**Problem statement:** What appears from the first line of the records below through the line containing "ABind (s : handle) (addr : string)" must be reproduced verbatim.
'''
(** The visible actions of a process, in program order. *)
Inductive action :=
| ARecv (s : handle) (body : string)
| ASend (s : handle) (more : bool) (body : string)
| ASendFailed (s : handle) (errno : Z)
| AContext (io_threads : Z)
| ASocket (s : handle) (type : Z)
| AOption (s : handle) (option : Z) (value : Z + string)
| ABind (s : handle) (addr : string)
| AConnect (s : handle) (addr : string)
| AClose (s : handle)
| AMonitor (s : handle) (addr : option string) (events : Z)
| ACtxClose
| ACout (s : string)
| ASleep (seconds : Z)
| AReap (pid : Z) (status : option Z)
| ALaunch (exec : string) (args : list string)
| AClientNew (c : Z) (id : string) (messages : Z) (random : bool) (interval length : Z)
| AClientRun (c : Z) (uri : string)
| AClientWait (c : Z)
| AClientStats (c : Z).

(** The arguments a client object is constructed and run with. *)
Record client_args := ClientArgs {
  ca_id : string;
  ca_messages : Z;
  ca_random : bool;
  ca_interval : Z;
  ca_length : Z;
  ca_uri : string;
}.

(** The life of a client object: constructed, run, and awaited. *)
Variant phase := Constructed | Started | Joined.

(** How a client object of a process behaves, for its arguments. *)
Record client_script := ClientScript {
  cs_args : client_args;
  cs_new : option exn;
  cs_run : option exn;
  cs_wait : option exn;
  cs_stats : exn + string;
}.

(** [live]: the initialised messages and their bodies.  [arrivals]: what each
    socket will deliver, sockets numbered in order of creation.  [send_faults]:
    the outcomes of the next sends, [None] (and the empty list) for success.
    [reaps], [randoms], [clients]: what waitpid, rand and the client objects
    will answer; [launch_faults] likewise for bp::launch.  [objects]: how far
    the client objects made so far have come, numbered in that order. *)
Set Primitive Projections.
Record world := World {
  live : gmap Z string;
  arrivals : gmap Z (list arrival);
  errno : Z;
  send_faults : list (option Z);
  sockets : Z;
  reaps : list (Z * option Z);
  randoms : list Z;
  launch_faults : list (option exn);
  clients : list client_script;
  objects : list phase;
  trace : list action;
}.
Unset Primitive Projections.

Definition set_live (l : gmap Z string) (w : world) : world :=
  World l (arrivals w) (errno w) (send_faults w) (sockets w) (reaps w) (randoms w)
        (launch_faults w) (clients w) (objects w) (trace w).
Definition set_arrivals (a : gmap Z (list arrival)) (w : world) : world :=
  World (live w) a (errno w) (send_faults w) (sockets w) (reaps w) (randoms w)
        (launch_faults w) (clients w) (objects w) (trace w).
Definition set_errno (e : Z) (w : world) : world :=
  World (live w) (arrivals w) e (send_faults w) (sockets w) (reaps w) (randoms w)
        (launch_faults w) (clients w) (objects w) (trace w).
Definition set_send_faults (f : list (option Z)) (w : world) : world :=
  World (live w) (arrivals w) (errno w) f (sockets w) (reaps w) (randoms w)
        (launch_faults w) (clients w) (objects w) (trace w).
Definition new_socket (w : world) : world :=
  World (live w) (arrivals w) (errno w) (send_faults w) (sockets w + 1) (reaps w) (randoms w)
        (launch_faults w) (clients w) (objects w) (trace w).
Definition set_reaps (r : list (Z * option Z)) (w : world) : world :=
  World (live w) (arrivals w) (errno w) (send_faults w) (sockets w) r (randoms w)
        (launch_faults w) (clients w) (objects w) (trace w).
Definition set_randoms (r : list Z) (w : world) : world :=
  World (live w) (arrivals w) (errno w) (send_faults w) (sockets w) (reaps w) r
        (launch_faults w) (clients w) (objects w) (trace w).
Definition set_launch_faults (l : list (option exn)) (w : world) : world :=
  World (live w) (arrivals w) (errno w) (send_faults w) (sockets w) (reaps w) (randoms w)
        l (clients w) (objects w) (trace w).
Definition set_objects (l : list phase) (w : world) : world :=
  World (live w) (arrivals w) (errno w) (send_faults w) (sockets w) (reaps w) (randoms w)
        (launch_faults w) (clients w) l (trace w).
Definition emits (l : list action) (w : world) : world :=
  World (live w) (arrivals w) (errno w) (send_faults w) (sockets w) (reaps w) (randoms w)
        (launch_faults w) (clients w) (objects w) (trace w ++ l).

Definition emit (a : action) : world -> world := emits [a].

(** The next [n] arrivals of socket [s] are consumed. *)
Definition pop_arrivals (s : handle) (l : list arrival) (w : world) : world :=
  set_arrivals (<[s := l]> (arrivals w)) w.

(** The address of the next message object: any name not in use. *)
Definition fresh_msg (w : world) : zmq_msg_t := fresh (dom (live w) : gset Z).

Lemma fresh_msg_not_live w : live w !! fresh_msg w = None.
Proof.
  unfold fresh_msg. generalize (live w) as l. intros l.
  apply (not_elem_of_dom (D := gset Z)), is_fresh.
Qed.

(** Client [c] is an object in phase [p], with script [cs]. *)
Definition client_at (w : world) (c : Z) (p : phase) (cs : client_script) : Prop :=
  0 <= c /\ objects w !! Z.to_nat c = Some p /\ clients w !! Z.to_nat c = Some cs.

Definition set_phase (c : Z) (p : phase) (w : world) : world :=
  set_objects (<[Z.to_nat c := p]> (objects w)) w.

(** The outcome of the next send. *)
Definition head_fault (l : list (option Z)) : option Z :=
  match l with Some e :: _ => Some e | _ => None end.

(** ** The documented behaviour *)

Definition net_enabled {X} (e : sysE X) (w : world) : Prop :=
  match e with
  | NewMsg | ZErrno | ZStrerror _ | Cout _ | Sleep _ | Srand | ZCtxNew => True
  | ZMsgInit m => live w !! m = None
  | ZMsgInitSize m n => live w !! m = None /\ 0 <= n
  | ZMsgData m | ZMsgSize m | ZMsgClose m => is_Some (live w !! m)
  | ZMsgSend m s _ => is_Some (live w !! m) /\ 1 <= s <= sockets w
  | ZMsgRecv m s _ | ZRecvmsg s m _ =>
      is_Some (live w !! m) /\ 1 <= s <= sockets w /\
      exists a l, arrivals w !! s = Some (a :: l)
  | MemWrite p bytes => exists b, live w !! p = Some b /\ String.length b = String.length bytes
  | MemRead p n => exists b, live w !! p = Some b /\ n = Z.of_nat (String.length b)
  | ZCtxSet c _ _ | ZSocket c _ => c <> NULL
  | ZCtxDestroy c => c <> NULL
  | ZClose s | ZBind s _ | ZConnect s _ | ZSetsockopt s _ _ | ZSetsockoptInt s _ _ | ZSocketMonitor s _ _ =>
      1 <= s <= sockets w
  | Waitpid _ _ => reaps w <> []
  | Rand => randoms w <> []
  | Launch _ _ => True
  | ClientNew id messages random interval length =>
      exists cs, clients w !! List.length (objects w) = Some cs /\
        cs_args cs = ClientArgs id messages random interval length (ca_uri (cs_args cs))
  | ClientRun c uri => exists cs, client_at w c Constructed cs /\ ca_uri (cs_args cs) = uri
  | ClientWait c => exists cs, client_at w c Started cs
  | ClientStats c => exists cs, client_at w c Joined cs
  | _ => False
  end.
'''
**Answer space:**
(** The visible actions of a process, in program order. *)
Inductive action :=
| ARecv (s : handle) (body : string)
| ASend (s : handle) (more : bool) (body : string)
| ASendFailed (s : handle) (errno : Z)
| AContext (io_threads : Z)
| ASocket (s : handle) (type : Z)
| AOption (s : handle) (option : Z) (value : Z + string)
| ABind (s : handle) (addr : string)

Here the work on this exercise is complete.